An exploration ashore discovered an ATM, Post Office, Store and Bar.  Yes, a real bar complete with pool table and tap beer.  Bar population included fishermen and loggers.  I am learning a whole new language, quite difficult when I only understand one word in three and every second word is a swearword.  Style here is ZZ Top beard, baseball cap and serious braces (Suspenders) to hold pants up.

So far I am liking this place.  The people are friendly and open and this is my first experience of the real Alaska.  I may stay another day to soak up the culture.  Total voyage distance 819.1 miles.

Logged 4th June 2016

HUMAN CONTACT AGAIN

Curlew Bay proved to be a nice quiet anchorage and I had a good sleep.  A bit of a late start today, we are heading up to the village of Hartley Bay and it’s not far so no hurry.  The wind was very light from the south and we sailed under the jib slowly up to Hartley Bay.
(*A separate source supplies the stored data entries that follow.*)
Lemma quit_asks_turn_then_removes_witness :
  exists p' st',
    quit 12 [] alice alice_game = (Ok (Response None), st')
    /\ workers st' = drop_session_of (user_name alice) (workers alice_game)
    /\ sessions_of (user_name alice) (workers st') = []
    /\ procs st' = replace_nth 0 p' (procs alice_game)
    /\ stdin_log p'
       = (stdin_log alice_engine ++ [sent "show turn"; sent "quit"; sent "y"])%list
    /\ terminated p' = true.
Proof.
  apply (quit_asks_turn_then_removes 12 [] alice alice_game ("alice", "gnubg") 0 []
           "gnubg" alice_engine ["alice is on roll." ++ LF]).
  - reflexivity.
  - reflexivity.
  - intros _. reflexivity.
  - reflexivity.
  - exact alice_engine_responsive.
  - reflexivity.
  - reflexivity.
Defined.

(** C4 as it is worded fails, and none of the conditions above can be left
    out.  Alice quits the game she has just started, and the first thing
    her engine is sent is the turn query.  When the engine answers that
    query with nothing, her [quit] raises [IndexError]: the session stays
    and the engine runs on.  When her session is with herself, her [quit]
    raises before anything is sent.  When the engine prints without a
    pause, the drain of the answer does not end.  And when alice has
    challenged bob while bob challenged alice, bob's [quit] is answered
    200, stops the engine of the session ("alice", "bob") and deletes the
    key ("bob", "alice"): bob is left in a session whose engine is gone,
    and the engine of the session that was deleted runs on. *)
Lemma quit_queries_the_turn :
  (fst (handler_of Cquit 12 [] alice alice_game) = Ok (Response None)
   /\ map stdin_log (procs alice_game)
      = [[sent "set player 1 name alice"; sent "new game"]]
   /\ map stdin_log (procs (snd (handler_of Cquit 12 [] alice alice_game)))
      = [[sent "set player 1 name alice"; sent "new game";
          sent "show turn"; sent "quit"; sent "y"]])
  /\ (next_response 1 silent_engine = Some []
      /\ fst (handler_of Cquit 1 [] alice alice_plays) = Raised IndexError
      /\ workers (snd (handler_of Cquit 1 [] alice alice_plays)) = [(("alice", "gnubg"), 0)]
      /\ map terminated (procs (snd (handler_of Cquit 1 [] alice alice_plays))) = [false])
  /\ (workers alice_alone = [(("alice", "alice"), 0)]
      /\ fst (handler_of Cquit 1 [] alice alice_alone) = Raised RuntimeError
      /\ map stdin_log (procs (snd (handler_of Cquit 1 [] alice alice_alone)))
         = map stdin_log (procs alice_alone))
  /\ (forall fuel, fst (handler_of Cquit fuel [] alice alice_vs_chatty) = Unfinished)
  /\ (workers crossed_sessions = [(("alice", "bob"), 0); (("bob", "alice"), 1)]
      /\ fst (handler_of Cquit 2 [] bob crossed_sessions) = Ok (Response None)
      /\ workers (snd (handler_of Cquit 2 [] bob crossed_sessions))
         = [(("alice", "bob"), 0)]
      /\ map terminated (procs (snd (handler_of Cquit 2 [] bob crossed_sessions)))
         = [true; false]
      /\ map stdin_log (procs (snd (handler_of Cquit 2 [] bob crossed_sessions)))
         = [[sent "show turn"; sent "quit"; sent "y"]; []]).
Proof.
  split; [repeat split; vm_compute; reflexivity|].
  split; [repeat split; vm_compute; reflexivity|].
  split; [repeat split; vm_compute; reflexivity|].
  split; [|repeat split; vm_compute; reflexivity].
  intros fuel.
  apply (game_required_stuck false quit_body fuel [] alice alice_vs_chatty
           ("alice", "gnubg") 0 [] "gnubg" chatty); try reflexivity.
  apply collect_endless. intros n. reflexivity.
Qed.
Approaching Hartley Bay from the South. Photo Ray Penson
Approaching Hartley Bay from the South. Photo Ray Penson

Hartley Bay is an Indian village and the last populated place before Prince Rupert.  There are two other yachts in the harbour this evening, both are American.  Bill off the yacht Nayeli helped me tie up which is always welcome when single handed.  Bill and his wife are also headed up to Glacier Bay and will be travelling North on a similar schedule to me through Grenville Channel.  The other American yacht is going south to Seattle from Sitka.

These people were the first humans I have seen and spoken to since leaving Klemtu last Sunday.  Just by sailing west for a day off the inside passage route, I took myself to a part of BC that is uninhabited and quite remote.  I saw Seals, River Otters, furry animals in the woods, Bald Eagles, Whales, Dolphins, a gruesome Jellyfish, multiple species of Ducks and heaps of trees.  But no bears yet!

Nothing much going on in Hartley Bay on a Sunday night.  It’s a dry village so no drinking alcohol allowed – I will sneak in a tot in the cabin.  Tomorrow I will start up grenville Channel, just need to figure out the tides and current first.  Total voyage distance nautical 556.2 miles.  (That’s 1,030 Km in metric).